(** * A todo-list backend: controllers over a relational store

    Shallow embedding of the Express controllers of the backend
    ([todoController.ts], the category controller, the Sequelize models
    [Todo] and [Category]) and of the part of the store they rely on.

    The two tables are finite maps from primary key to row.  A controller
    is a function from the store state to a reply and a new state; the
    calls into the ORM live in a small state-and-exception monad, and the
    [try { ... } catch] of every controller is [try_catch]. *)

From stdpp Require Import base option list sorting gmap strings.
From Stdlib Require Import ZArith Ascii String Lia.

Local Open Scope string_scope.
Local Open Scope Z_scope.

(** ** Rows *)

(** A table is a finite map from the primary key [id] to the other columns
    of the row; a row together with its key is what the ORM calls an
    instance. *)

(** [models/Category.ts]: [name] and [color]. *)
Module Category.
Record t : Type := mk {
  name : string;
  color : string
}.
End Category.

(** [models/Todo.ts], typed as [TodoAttributes] declares the columns:
    [title], [completed] and [priority] always hold a value, [description],
    [due_date] and [category_id] may be null.  Dates are milliseconds,
    within the range of a JavaScript [Date].  Of
    the two timestamps that Sequelize maintains, [createdAt] is the one a
    controller reads, in the [order] of [getTodos]; [updatedAt] is read by
    none and is left out, here and in [Category]. *)
Module Todo.
Record t : Type := mk {
  title : string;
  description : option string;
  completed : bool;
  priority : string;
  due_date : option Z;
  category_id : option Z;
  createdAt : Z
}.
End Todo.

#[global] Instance Category_eq_dec : EqDecision Category.t.
Proof. solve_decision. Defined.
#[global] Instance Todo_eq_dec : EqDecision Todo.t.
Proof. solve_decision. Defined.

(** ** The store *)

(** The tables [Todos] and [Categories] keyed by primary key, and the two
    [SERIAL] sequences behind [autoIncrement]. *)
Record DB : Type := mkDB {
  Todos : gmap Z Todo.t;
  Categories : gmap Z Category.t;
  Todos_seq : Z;
  Categories_seq : Z
}.

Definition empty_db : DB := mkDB ∅ ∅ 0 0.

Definition set_Todos (f : gmap Z Todo.t → gmap Z Todo.t) (db : DB) : DB :=
  mkDB (f (Todos db)) (Categories db) (Todos_seq db) (Categories_seq db).
Definition set_Categories (f : gmap Z Category.t → gmap Z Category.t) (db : DB) : DB :=
  mkDB (Todos db) (f (Categories db)) (Todos_seq db) (Categories_seq db).
Definition set_Todos_seq (n : Z) (db : DB) : DB :=
  mkDB (Todos db) (Categories db) n (Categories_seq db).
Definition set_Categories_seq (n : Z) (db : DB) : DB :=
  mkDB (Todos db) (Categories db) (Todos_seq db) n.

(** What a call into the ORM can throw. *)
Inductive StoreError : Type :=
  | NotNullViolation      (* Sequelize: allowNull: false *)
  | InvalidWhereValue     (* Sequelize: undefined in a where clause *)
  | StringTooLong         (* value too long for VARCHAR(255) *)
  | ForeignKeyViolation   (* Todos.category_id -> Categories.id *)
  | UniqueViolation       (* primary key *)
  | InvalidInteger        (* a literal that is no INTEGER *)
  | NegativeWindow        (* LIMIT or OFFSET below zero *)
  | BigintOutOfRange.     (* LIMIT or OFFSET outside the range of BIGINT *)

(** State and exceptions: an ORM call reads and writes the store and either
    returns or throws; what was written before a throw stays written. *)
Definition Store (A : Type) : Type := DB → (StoreError + A) * DB.

Definition ret {A} (a : A) : Store A := λ db, (inr a, db).
Definition throw {A} (e : StoreError) : Store A := λ db, (inl e, db).
Definition bind {A B} (m : Store A) (k : A → Store B) : Store B :=
  λ db, match m db with
        | (inl e, db') => (inl e, db')
        | (inr a, db') => k a db'
        end.
Definition get : Store DB := λ db, (inr db, db).
Definition modify (f : DB → DB) : Store unit := λ db, (inr tt, f db).

Notation "'let*' x ':=' m 'in' k" := (bind m (λ x, k))
  (at level 10, x binder, m at level 100, k at level 200, only parsing).
Notation "m ';;' k" := (bind m (λ _, k))
  (at level 100, k at level 200, right associativity, only parsing).

(** ** Replies *)

(** [res.status(s).json({ success: true, data, message })] and
    [res.status(s).json({ success: false, message })]. *)
Inductive Reply (A : Type) : Type :=
  | Success (status : nat) (data : A) (message : option string)
  | Failure (status : nat) (message : string).
Arguments Success {A} status data message.
Arguments Failure {A} status message.

(** [try { ... } catch (error) { res.status(s).json({ success: false,
    message }) }]: the controller's body runs in the store; a throw becomes
    the failure reply of the catch block. *)
Definition try_catch {A} (body : Store (Reply A)) (status : nat) (message : string)
  : DB → Reply A * DB :=
  λ db, match body db with
        | (inr r, db') => (r, db')
        | (inl _, db') => (Failure status message, db')
        end.

(** ** Strings as the store compares them *)

Definition chars (s : string) : list ascii := list_ascii_of_string s.

(** Case folding, as [ILIKE] applies it to both sides.  The database folds
    by its locale; on ASCII text that is [A] to [Z] onto [a] to [z], which is
    what is modelled.  Whatever is stated below of a search is stated of
    ASCII text, [ascii_text]. *)
Definition to_lower (c : ascii) : ascii :=
  let n := N_of_ascii c in
  if ((65 <=? n) && (n <=? 90))%N then ascii_of_N (n + 32) else c.

(** PostgreSQL's [LIKE]: [%] stands for any run of characters, [_] for any
    one character, and a backslash makes the character after it literal.  A
    pattern that ends in a lone backslash is refused by the store; it cannot
    arise below, where every pattern ends in [%]. *)
Fixpoint like (p s : list ascii) : bool :=
  match p with
  | [] => match s with [] => true | _ :: _ => false end
  | c :: p' =>
      if Ascii.eqb c "%" then
        (fix star (s : list ascii) : bool :=
           like p' s || match s with [] => false | _ :: s' => star s' end) s
      else if Ascii.eqb c "_" then
        match s with [] => false | _ :: s' => like p' s' end
      else if Ascii.eqb c "\" then
        match p' with
        | [] => false
        | e :: p'' =>
            match s with [] => false | d :: s' => Ascii.eqb e d && like p'' s' end
        end
      else
        match s with [] => false | d :: s' => Ascii.eqb c d && like p' s' end
  end.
┄┄┄┄┄┄┄┄┄┄┄┄┄┄┄┄┄┄┄┄
Exercise description => Once you have counted every line in the listing that holds the string "calls", give that number and nothing else.

Solution below => 2